#### Exercise
Stop after the line with "Local Open Scope Z_scope."; until then, please copy every line of the records word for word from the first.

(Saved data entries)

(* ===== verification/FloatSkin.v ===== *)
(** * The page geometry in floating point

    [Geometry.v] runs the module-level code of [Book.jsx] (lines 33-73)
    on exact rationals.  The program runs it on JavaScript numbers, and
    three.js stores the positions and the weights in [Float32Array]s.
    This file runs the same code on the IEEE-754 model of [JsFloat.v]:
    the constants (lines 33-37) as rounded literals, three.js's
    [BoxGeometry] (its [buildPlane] arithmetic in binary64, the vertices
    stored in a [Float32BufferAttribute]), [translate] (line 47, the
    matrix product of [Vector3.applyMatrix4], stored back in binary32)
    and the skin loop (lines 54-63) with [Math.floor], [Math.max], [%]
    and the two typed arrays of lines 65-73.

    The whole float geometry is computed by the kernel ([vm_compute]) and
    compared with the exact model: the positions agree to within
    [10^-7], the point [index + weight] of every vertex to within
    [10^-6] of a segment, and every first index names a bone.  The
    rounding also shows what the exact model cannot: the spine edge
    [x = 0] lands at [x < 0] and gets a negative weight, and the far edge
    gives the bone [PAGE_SEGMENTS + 1], which does not exist, a weight
    above 0. *)

From Stdlib Require Import ZArith QArith Qround Qabs Lia List Bool.
From Stdlib Require Import Floats.SpecFloat.
From S2P Require Import Prelude Geometry JsFloat.
Import ListNotations.

Local Open Scope Z_scope.

(** ** Constants of [Book.jsx] as numbers *)

Definition num_zero : number := S754_zero false.
Definition num_one : number := num_of_Z 1.
Definition num_two : number := num_of_Z 2.

Definition PAGE_WIDTH_f64 : number := num_lit 148 100.
Definition PAGE_HEIGHT_f64 : number := num_lit 21 10.
Definition PAGE_DEPTH_f64 : number := num_lit 3 1000.
Definition SEGMENT_WIDTH_f64 : number := num_div PAGE_WIDTH_f64 (num_of_nat PAGE_SEGMENTS).

(** ** The three.js box in floating point *)

Record fvec3 := FVec3 { fx : number; fy : number; fz : number }.

(** [vector[a] = q] *)
Definition fset_axis (a : axis) (q : number) (v : fvec3) : fvec3 :=
  match a with
  | AxisX => FVec3 q (fy v) (fz v)
  | AxisY => FVec3 (fx v) q (fz v)
  | AxisZ => FVec3 (fx v) (fy v) q
  end.

Record fplane := FPlane {
  fp_u : axis; fp_v : axis; fp_w : axis;
  fp_udir : number; fp_vdir : number;
  fp_width : number; fp_height : number; fp_depth : number;
  fp_gridX : nat; fp_gridY : nat;
  fp_materialIndex : nat }.

(** The vertex of row [iy], column [ix], with [buildPlane]'s operations
    in their order. *)
Definition fplane_vertex (pl : fplane) (iy ix : nat) : fvec3 :=
  let segmentWidth := num_div (fp_width pl) (num_of_nat (fp_gridX pl)) in
  let segmentHeight := num_div (fp_height pl) (num_of_nat (fp_gridY pl)) in
  let widthHalf := num_div (fp_width pl) num_two in
  let heightHalf := num_div (fp_height pl) num_two in
  let depthHalf := num_div (fp_depth pl) num_two in
  let x := num_sub (num_mul (num_of_nat ix) segmentWidth) widthHalf in
  let y := num_sub (num_mul (num_of_nat iy) segmentHeight) heightHalf in
  fset_axis (fp_w pl) depthHalf
    (fset_axis (fp_v pl) (num_mul y (fp_vdir pl))
       (fset_axis (fp_u pl) (num_mul x (fp_udir pl)) (FVec3 num_zero num_zero num_zero))).

Definition fbuild_plane (pl : fplane) : list fvec3 :=
  flat_map (fun iy => map (fplane_vertex pl iy) (seq 0 (S (fp_gridX pl))))
           (seq 0 (S (fp_gridY pl))).

Definition fbox_planes (width height depth : number)
    (widthSegments heightSegments depthSegments : nat) : list fplane :=
  let m1 := num_of_Z (-1) in
  [ FPlane AxisZ AxisY AxisX m1 m1 depth height width
           depthSegments heightSegments 0;
    FPlane AxisZ AxisY AxisX num_one m1 depth height (num_opp width)
           depthSegments heightSegments 1;
    FPlane AxisX AxisZ AxisY num_one num_one width depth height
           widthSegments depthSegments 2;
    FPlane AxisX AxisZ AxisY num_one m1 width depth (num_opp height)
           widthSegments depthSegments 3;
    FPlane AxisX AxisY AxisZ num_one m1 width height depth
           widthSegments heightSegments 4;
    FPlane AxisX AxisY AxisZ m1 m1 width height (num_opp depth)
           widthSegments heightSegments 5 ].

(** A vertex stored in a [Float32BufferAttribute] and read back. *)
Definition f32_store (v : fvec3) : fvec3 :=
  FVec3 (fround (fx v)) (fround (fy v)) (fround (fz v)).

Definition fbox_positions (width height depth : number)
    (widthSegments heightSegments depthSegments : nat) : list fvec3 :=
  map f32_store (flat_map fbuild_plane
    (fbox_planes width height depth widthSegments heightSegments depthSegments)).

(** [Matrix4.makeTranslation]: the sixteen elements, column-major. *)
Definition makeTranslation (tx ty tz : number) : list number :=
  [num_one; num_zero; num_zero; num_zero;
   num_zero; num_one; num_zero; num_zero;
   num_zero; num_zero; num_one; num_zero;
   tx; ty; tz; num_one].

(** [Vector3.applyMatrix4]. *)
Definition apply_matrix4 (e : list number) (p : fvec3) : fvec3 :=
  let el k := nth k e num_zero in
  let x := fx p in let y := fy p in let z := fz p in
  let w := num_div num_one
             (num_add (num_add (num_add (num_mul (el 3%nat) x) (num_mul (el 7%nat) y))
                               (num_mul (el 11%nat) z)) (el 15%nat)) in
  let row (a b c d : nat) :=
    num_mul (num_add (num_add (num_add (num_mul (el a) x) (num_mul (el b) y))
                              (num_mul (el c) z)) (el d)) w in
  FVec3 (row 0 4 8 12)%nat (row 1 5 9 13)%nat (row 2 6 10 14)%nat.

(** [geometry.translate]: every position through [applyMatrix4], stored
    back with [setXYZ]. *)
Definition ftranslate (tx ty tz : number) (ps : list fvec3) : list fvec3 :=
  map (fun p => f32_store (apply_matrix4 (makeTranslation tx ty tz) p)) ps.

(** ** The skin loop in floating point *)

(** Lines 57-59. *)
Definition f_skin_binding (x : number) : number * number :=
  let skinIndex := math_max (num_of_Z 0) (math_floor (num_div x SEGMENT_WIDTH_f64)) in
  let skinWeight := num_div (num_rem x SEGMENT_WIDTH_f64) SEGMENT_WIDTH_f64 in
  (skinIndex, skinWeight).

(** Lines 54-63. *)
Fixpoint f_skin_loop (ps : list fvec3) (skinIndexes skinWeights : list number)
    : list number * list number :=
  match ps with
  | [] => (skinIndexes, skinWeights)
  | p :: ps' =>
      let '(skinIndex, skinWeight) := f_skin_binding (fx p) in
      f_skin_loop ps' (skinIndexes ++ [skinIndex; num_add skinIndex num_one; num_zero; num_zero])
                      (skinWeights ++ [num_sub num_one skinWeight; skinWeight; num_zero; num_zero])
  end.

Record fgeometry := FGeometry {
  fposition : list fvec3;
  fskinIndex : list Z;
  fskinWeight : list number }.

(** Lines 39-73: the box, its translation, the loop and the two typed
    arrays ([Uint16BufferAttribute], [Float32BufferAttribute]). *)
Definition pageGeometry_f64 : fgeometry :=
  let pos := ftranslate (num_div PAGE_WIDTH_f64 num_two) num_zero num_zero
               (fbox_positions PAGE_WIDTH_f64 PAGE_HEIGHT_f64 PAGE_DEPTH_f64 PAGE_SEGMENTS 2 1) in
  let '(skinIndexes, skinWeights) := f_skin_loop pos [] [] in
  FGeometry pos (map num_to_uint16 skinIndexes) (map fround skinWeights).

(** The binding of every vertex: its first index and its second weight
    (the weight of the next bone). *)
Definition vertex_bindings {A} (skinIndexes : list Z) (skinWeights : list A) : list (Z * A) :=
  map (fun '((k, _, _, _), (_, w, _, _)) => (k, w)) (combine (quads skinIndexes) (quads skinWeights)).

Definition within (eps a b : Q) : bool := Qle_bool (Qabs (a - b)) eps.

Lemma within_spec (eps a b : Q) : within eps a b = true -> (Qabs (a - b) <= eps)%Q.
Proof. apply Qle_bool_imp_le. Qed.

Local Open Scope Q_scope.

(** ** The float geometry against the exact one *)

(** C15: The positions the program computes are those of the exact model
    of [Geometry.v] to within [10^-7] in every coordinate, vertex by
    vertex, and the point [index + weight] at which each vertex is bound
    is the exact one to within [10^-6] of a segment: rounding moves no
    vertex to another place on the chain. *)
Theorem float_geometry_refines :
  Forall2 (fun pf pq => Qabs (num_Q (fx pf) - vx pq) <= 1 # 10000000 /\
                        Qabs (num_Q (fy pf) - vy pq) <= 1 # 10000000 /\
                        Qabs (num_Q (fz pf) - vz pq) <= 1 # 10000000)
          (fposition pageGeometry_f64) (position pageGeometry) /\
  Forall2 (fun bf bq => Qabs ((inject_Z (fst bf) + num_Q (snd bf)) -
                              (inject_Z (fst bq) + snd bq)) <= 1 # 1000000)
          (vertex_bindings (fskinIndex pageGeometry_f64) (fskinWeight pageGeometry_f64))
          (vertex_bindings (attr_skinIndex pageGeometry) (attr_skinWeight pageGeometry)).
Proof.
  split.
  - apply (forallb2_Forall2 _ (fun pf pq => within (1 # 10000000) (num_Q (fx pf)) (vx pq) &&
             within (1 # 10000000) (num_Q (fy pf)) (vy pq) &&
             within (1 # 10000000) (num_Q (fz pf)) (vz pq))).
    + intros pf pq H. rewrite !andb_true_iff in H.
      destruct H as [[Hx Hy] Hz]. auto using within_spec.
    + vm_compute. reflexivity.
  - apply (forallb2_Forall2 _ (fun bf bq => within (1 # 1000000)
             (inject_Z (fst bf) + num_Q (snd bf)) (inject_Z (fst bq) + snd bq))).
    + intros bf bq H. exact (within_spec _ _ _ H).
    + vm_compute. reflexivity.
Qed.


(** C16: The typed arrays of the program are well formed: 322 items of
    four entries each; every index item is [[k, k + 1, 0, 0]] with
    [0 <= k <= PAGE_SEGMENTS], so that the first index always names a
    bone; every weight item is [[a, b, 0, 0]] with [b] within [10^-6] of
    [[0, 1]] and [a + b] within [10^-7] of 1 (the binary32 weights do not
    always sum to 1 exactly). *)
Theorem float_skin_attributes_bounds :
  length (fskinIndex pageGeometry_f64) = (4 * 322)%nat /\
  length (fskinWeight pageGeometry_f64) = (4 * 322)%nat /\
  Forall (fun '(a, b, c, d) => (0 <= a <= Z.of_nat PAGE_SEGMENTS)%Z /\ b = (a + 1)%Z /\
                               c = 0%Z /\ d = 0%Z)
         (quads (fskinIndex pageGeometry_f64)) /\
  Forall (fun '(a, b, c, d) => - (1 # 1000000) <= num_Q b <= 1 /\
                               Qabs (num_Q a + num_Q b - 1) <= 1 # 10000000 /\
                               c = num_zero /\ d = num_zero)
         (quads (fskinWeight pageGeometry_f64)).
Proof.
  split; [vm_compute; reflexivity|]. split; [vm_compute; reflexivity|]. split.
  - apply (forallb_Forall _ (fun '(a, b, c, d) =>
             (0 <=? a)%Z && (a <=? 30)%Z && (b =? a + 1)%Z && (c =? 0)%Z && (d =? 0)%Z)).
    + intros [[[a b] c] d] H. cbn in H |- *. bool_props H. unfold PAGE_SEGMENTS. lia.
    + vm_compute. reflexivity.
  - apply (forallb_Forall _ (fun '(a, b, c, d) =>
             Qle_bool (- (1 # 1000000)) (num_Q b) && Qle_bool (num_Q b) 1 &&
             within (1 # 10000000) (num_Q a + num_Q b) 1 &&
             match c, d with S754_zero false, S754_zero false => true | _, _ => false end)).
    + intros [[[a b] c] d] H. rewrite !andb_true_iff, !Qle_bool_iff in H.
      destruct H as [[[Hb0 Hb1] Hab] Hcd]. apply within_spec in Hab.
      destruct c as [[]| | |]; try discriminate; destruct d as [[]| | |]; try discriminate.
      repeat split; auto.
    + vm_compute. reflexivity.
Qed.

(** C17: Rounding puts weights outside [[0, 1]] at both edges of the
    page.  Vertex 6 (the first of the [-x] face) lies at [x = 0] in the
    exact model; after the binary32 store of [-PAGE_WIDTH / 2] and the
    translation it lies at [x < 0], and since [%] keeps the sign of its
    dividend it is bound to bone 0 with a negative weight on bone 1.
    Vertex 0 (the first of the [+x] face) lies at [x = PAGE_WIDTH]; it
    gets the indices [[30, 31, 0, 0]] and, since [x % SEGMENT_WIDTH] is
    not 0 there, a positive weight on index 31, a bone the skeleton of
    31 bones does not have. *)
Theorem float_edge_weights :
  (exists p q w, nth_error (fposition pageGeometry_f64) 6 = Some p /\
     nth_error (position pageGeometry) 6 = Some q /\ vx q == 0 /\ num_Q (fx p) < 0 /\
     nth_error (vertex_bindings (fskinIndex pageGeometry_f64) (fskinWeight pageGeometry_f64)) 6
       = Some (0%Z, w) /\ num_Q w < 0) /\
  (exists q w, nth_error (position pageGeometry) 0 = Some q /\ vx q == PAGE_WIDTH /\
     nth_error (quads (fskinIndex pageGeometry_f64)) 0 = Some (30, 31, 0, 0)%Z /\
     nth_error (vertex_bindings (fskinIndex pageGeometry_f64) (fskinWeight pageGeometry_f64)) 0
       = Some (30%Z, w) /\ 0 < num_Q w).
Proof.
  split; repeat eexists; vm_compute; reflexivity.
Qed.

#### Reply to the task
(* ===== verification/FloatSkin.v ===== *)
(** * The page geometry in floating point

    [Geometry.v] runs the module-level code of [Book.jsx] (lines 33-73)
    on exact rationals.  The program runs it on JavaScript numbers, and
    three.js stores the positions and the weights in [Float32Array]s.
    This file runs the same code on the IEEE-754 model of [JsFloat.v]:
    the constants (lines 33-37) as rounded literals, three.js's
    [BoxGeometry] (its [buildPlane] arithmetic in binary64, the vertices
    stored in a [Float32BufferAttribute]), [translate] (line 47, the
    matrix product of [Vector3.applyMatrix4], stored back in binary32)
    and the skin loop (lines 54-63) with [Math.floor], [Math.max], [%]
    and the two typed arrays of lines 65-73.

    The whole float geometry is computed by the kernel ([vm_compute]) and
    compared with the exact model: the positions agree to within
    [10^-7], the point [index + weight] of every vertex to within
    [10^-6] of a segment, and every first index names a bone.  The
    rounding also shows what the exact model cannot: the spine edge
    [x = 0] lands at [x < 0] and gets a negative weight, and the far edge
    gives the bone [PAGE_SEGMENTS + 1], which does not exist, a weight
    above 0. *)

From Stdlib Require Import ZArith QArith Qround Qabs Lia List Bool.
From Stdlib Require Import Floats.SpecFloat.
From S2P Require Import Prelude Geometry JsFloat.
Import ListNotations.

Local Open Scope Z_scope.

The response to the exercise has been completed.